-- Data follows --

(** An attempt throws at the body read and logs nothing, or it logs its
    upstream call; it returns a response only for an answer that is [ok]. *)
Lemma fallbackAttempt_outcome (c : Provider) (st : State) :
  fallbackAttempt net request (req_url request) c st = (Throws TypeError, st) \/
  (log (fallbackAttempt net request (req_url request) c st).2
     = log st ++ [Fetched (upstreamFor request c)] /\
   forall out,
     (fallbackAttempt net request (req_url request) c st).1 = Returns (Some out) ->
     exists r, net (length (fetched (log st))) (upstreamFor request c) = Returns r /\
               ok r = true /\ out = fallbackResponse r).
Proof.
  unfold fallbackAttempt, upstreamFor, bind, ret, fetch, arrayBuffer.
  destruct (String.eqb (method request) "POST"); simpl.
  - destruct (req_body request) as [bytes|]; simpl.
    + destruct (bodyUsed st); simpl; [by left|].
      right. destruct (net _ _) as [r|e]; [|by split].
      destruct (ok r) eqn:Hok; [rewrite (newResponse_ok r _ _ Hok)|]; simpl;
      (split; [done|]); intros out [= <-].
      by exists r.
    + right. destruct (net _ _) as [r|e]; [|by split].
      destruct (ok r) eqn:Hok; [rewrite (newResponse_ok r _ _ Hok)|]; simpl;
      (split; [done|]); intros out [= <-].
      by exists r.
  - right. destruct (net _ _) as [r|e]; [|by split].
    destruct (ok r) eqn:Hok; [rewrite (newResponse_ok r _ _ Hok)|]; simpl;
      (split; [done|]); intros out [= <-].
    by exists r.
Qed.

(** Whatever the network answers: the loop tries a prefix of its
    candidates, calls them in that order and at most once each, and ends
    with the 503 after the whole list or with an [ok] answer. *)
Lemma fallbackLoop_trace (cands : list Provider) :
  forall st : State,
    exists (k : nat) (events : list Event),
      log (fallbackLoop net request (req_url request) cands st).2 = log st ++ events /\
      tried events = take k cands /\
      fetched events `sublist_of` (upstreamFor request <$> take k cands) /\
      failovers events = [] /\
      (((fallbackLoop net request (req_url request) cands st).1 = Returns unavailable /\
        k = length cands) \/
       exists (r : Response) (c : Provider) (n : nat),
         c ∈ cands /\ net n (upstreamFor request c) = Returns r /\ ok r = true /\
         (fallbackLoop net request (req_url request) cands st).1
           = Returns (fallbackResponse r)).
Proof.
  induction cands as [|c rest IH]; intros st.
  - exists 0%nat, []. simpl. rewrite app_nil_r. repeat split; try done. by left.
  - rewrite fallbackLoop_cons.
    destruct (fallbackAttempt_outcome c (logged st [Trying c])) as [Hthrow | [Hlog Hout]].
    + rewrite Hthrow.
      destruct (IH (logged st [Trying c])) as (k & ev & Hev & Htried & Hfetched & Hfo & Hend).
      exists (S k), (Trying c :: ev). rewrite Hev. unfold logged; cbn [log].
      rewrite <- app_assoc. split; [done|].
      change (Trying c :: ev) with ([Trying c] ++ ev).
      rewrite tried_app, fetched_app, failovers_app, Htried, Hfo.
      split; [done|]. split; [by apply sublist_cons|]. split; [done|].
      destruct Hend as [[Hend ->] | (r & c' & n & Hc' & Hnet & Hok & Hend)].
      * by left.
      * right. exists r, c', n. repeat split; try done. by right.
    + destruct (fallbackAttempt net request (req_url request) c (logged st [Trying c]))
        as [out st'] eqn:Hrun.
      cbn [fst snd] in Hlog, Hout. unfold logged in Hlog; cbn [log] in Hlog.
      assert (Hnext : exists (k : nat) (events : list Event),
                log (fallbackLoop net request (req_url request) rest st').2
                  = log st ++ events /\
                tried events = take k (c :: rest) /\
                fetched events `sublist_of` (upstreamFor request <$> take k (c :: rest)) /\
                failovers events = [] /\
                (((fallbackLoop net request (req_url request) rest st').1
                    = Returns unavailable /\ k = length (c :: rest)) \/
                 exists (r : Response) (c' : Provider) (n : nat),
                   c' ∈ c :: rest /\ net n (upstreamFor request c') = Returns r /\
                   ok r = true /\
                   (fallbackLoop net request (req_url request) rest st').1
                     = Returns (fallbackResponse r))).
      { destruct (IH st') as (k & ev & Hev & Htried & Hfetched & Hfo & Hend).
        exists (S k), (attemptEvents request c ++ ev).
        rewrite Hev, Hlog, <- !app_assoc. split; [done|].
        rewrite tried_app, fetched_app, failovers_app, Htried, Hfo.
        split; [done|]. split; [by apply sublist_skip|]. split; [done|].
        destruct Hend as [[Hend ->] | (r & c' & n & Hc' & Hnet & Hok & Hend)].
        - by left.
        - right. exists r, c', n. repeat split; try done. by right. }
      destruct out as [[response|]|e]; [|done|done].
      destruct (Hout response eq_refl) as (r & Hnet & Hok & ->).
      exists 1%nat, (attemptEvents request c). cbn [fst snd].
      rewrite Hlog, <- app_assoc. split; [done|]. split; [done|].
      split; [done|]. split; [done|].
      right. exists r, c, (length (fetched (log (logged st [Trying c])))).
      repeat split; try done. by left.
Qed.

End FailoverMore.

(** ** The handler under any network *)

Section HandlerMore.

Variable registry : list Provider.
Variable net : nat -> UpstreamRequest -> Outcome Response.
Variable u : float.
Variable now : Z.
Variable toUTCString : Z -> string.
Variable landingHtml : Request -> string.
Variable encodingHtml : string.
Variable request : Request.

Local Abbreviation handle :=
  (handleRequest registry net u now toUTCString landingHtml encodingHtml).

-- Data concluded --

# [Assigned task]
Retype each record. Keep every character as it is.

# [Solution for this task]
(** An attempt throws at the body read and logs nothing, or it logs its
    upstream call; it returns a response only for an answer that is [ok]. *)
Lemma fallbackAttempt_outcome (c : Provider) (st : State) :
  fallbackAttempt net request (req_url request) c st = (Throws TypeError, st) \/
  (log (fallbackAttempt net request (req_url request) c st).2
     = log st ++ [Fetched (upstreamFor request c)] /\
   forall out,
     (fallbackAttempt net request (req_url request) c st).1 = Returns (Some out) ->
     exists r, net (length (fetched (log st))) (upstreamFor request c) = Returns r /\
               ok r = true /\ out = fallbackResponse r).
Proof.
  unfold fallbackAttempt, upstreamFor, bind, ret, fetch, arrayBuffer.
  destruct (String.eqb (method request) "POST"); simpl.
  - destruct (req_body request) as [bytes|]; simpl.
    + destruct (bodyUsed st); simpl; [by left|].
      right. destruct (net _ _) as [r|e]; [|by split].
      destruct (ok r) eqn:Hok; [rewrite (newResponse_ok r _ _ Hok)|]; simpl;
      (split; [done|]); intros out [= <-].
      by exists r.
    + right. destruct (net _ _) as [r|e]; [|by split].
      destruct (ok r) eqn:Hok; [rewrite (newResponse_ok r _ _ Hok)|]; simpl;
      (split; [done|]); intros out [= <-].
      by exists r.
  - right. destruct (net _ _) as [r|e]; [|by split].
    destruct (ok r) eqn:Hok; [rewrite (newResponse_ok r _ _ Hok)|]; simpl;
      (split; [done|]); intros out [= <-].
    by exists r.
Qed.

(** Whatever the network answers: the loop tries a prefix of its
    candidates, calls them in that order and at most once each, and ends
    with the 503 after the whole list or with an [ok] answer. *)
Lemma fallbackLoop_trace (cands : list Provider) :
  forall st : State,
    exists (k : nat) (events : list Event),
      log (fallbackLoop net request (req_url request) cands st).2 = log st ++ events /\
      tried events = take k cands /\
      fetched events `sublist_of` (upstreamFor request <$> take k cands) /\
      failovers events = [] /\
      (((fallbackLoop net request (req_url request) cands st).1 = Returns unavailable /\
        k = length cands) \/
       exists (r : Response) (c : Provider) (n : nat),
         c ∈ cands /\ net n (upstreamFor request c) = Returns r /\ ok r = true /\
         (fallbackLoop net request (req_url request) cands st).1
           = Returns (fallbackResponse r)).
Proof.
  induction cands as [|c rest IH]; intros st.
  - exists 0%nat, []. simpl. rewrite app_nil_r. repeat split; try done. by left.
  - rewrite fallbackLoop_cons.
    destruct (fallbackAttempt_outcome c (logged st [Trying c])) as [Hthrow | [Hlog Hout]].
    + rewrite Hthrow.
      destruct (IH (logged st [Trying c])) as (k & ev & Hev & Htried & Hfetched & Hfo & Hend).
      exists (S k), (Trying c :: ev). rewrite Hev. unfold logged; cbn [log].
      rewrite <- app_assoc. split; [done|].
      change (Trying c :: ev) with ([Trying c] ++ ev).
      rewrite tried_app, fetched_app, failovers_app, Htried, Hfo.
      split; [done|]. split; [by apply sublist_cons|]. split; [done|].
      destruct Hend as [[Hend ->] | (r & c' & n & Hc' & Hnet & Hok & Hend)].
      * by left.
      * right. exists r, c', n. repeat split; try done. by right.
    + destruct (fallbackAttempt net request (req_url request) c (logged st [Trying c]))
        as [out st'] eqn:Hrun.
      cbn [fst snd] in Hlog, Hout. unfold logged in Hlog; cbn [log] in Hlog.
      assert (Hnext : exists (k : nat) (events : list Event),
                log (fallbackLoop net request (req_url request) rest st').2
                  = log st ++ events /\
                tried events = take k (c :: rest) /\
                fetched events `sublist_of` (upstreamFor request <$> take k (c :: rest)) /\
                failovers events = [] /\
                (((fallbackLoop net request (req_url request) rest st').1
                    = Returns unavailable /\ k = length (c :: rest)) \/
                 exists (r : Response) (c' : Provider) (n : nat),
                   c' ∈ c :: rest /\ net n (upstreamFor request c') = Returns r /\
                   ok r = true /\
                   (fallbackLoop net request (req_url request) rest st').1
                     = Returns (fallbackResponse r))).
      { destruct (IH st') as (k & ev & Hev & Htried & Hfetched & Hfo & Hend).
        exists (S k), (attemptEvents request c ++ ev).
        rewrite Hev, Hlog, <- !app_assoc. split; [done|].
        rewrite tried_app, fetched_app, failovers_app, Htried, Hfo.
        split; [done|]. split; [by apply sublist_skip|]. split; [done|].
        destruct Hend as [[Hend ->] | (r & c' & n & Hc' & Hnet & Hok & Hend)].
        - by left.
        - right. exists r, c', n. repeat split; try done. by right. }
      destruct out as [[response|]|e]; [|done|done].
      destruct (Hout response eq_refl) as (r & Hnet & Hok & ->).
      exists 1%nat, (attemptEvents request c). cbn [fst snd].
      rewrite Hlog, <- app_assoc. split; [done|]. split; [done|].
      split; [done|]. split; [done|].
      right. exists r, c, (length (fetched (log (logged st [Trying c])))).
      repeat split; try done. by left.
Qed.

End FailoverMore.

(** ** The handler under any network *)

Section HandlerMore.

Variable registry : list Provider.
Variable net : nat -> UpstreamRequest -> Outcome Response.
Variable u : float.
Variable now : Z.
Variable toUTCString : Z -> string.
Variable landingHtml : Request -> string.
Variable encodingHtml : string.
Variable request : Request.

Local Abbreviation handle :=
  (handleRequest registry net u now toUTCString landingHtml encodingHtml).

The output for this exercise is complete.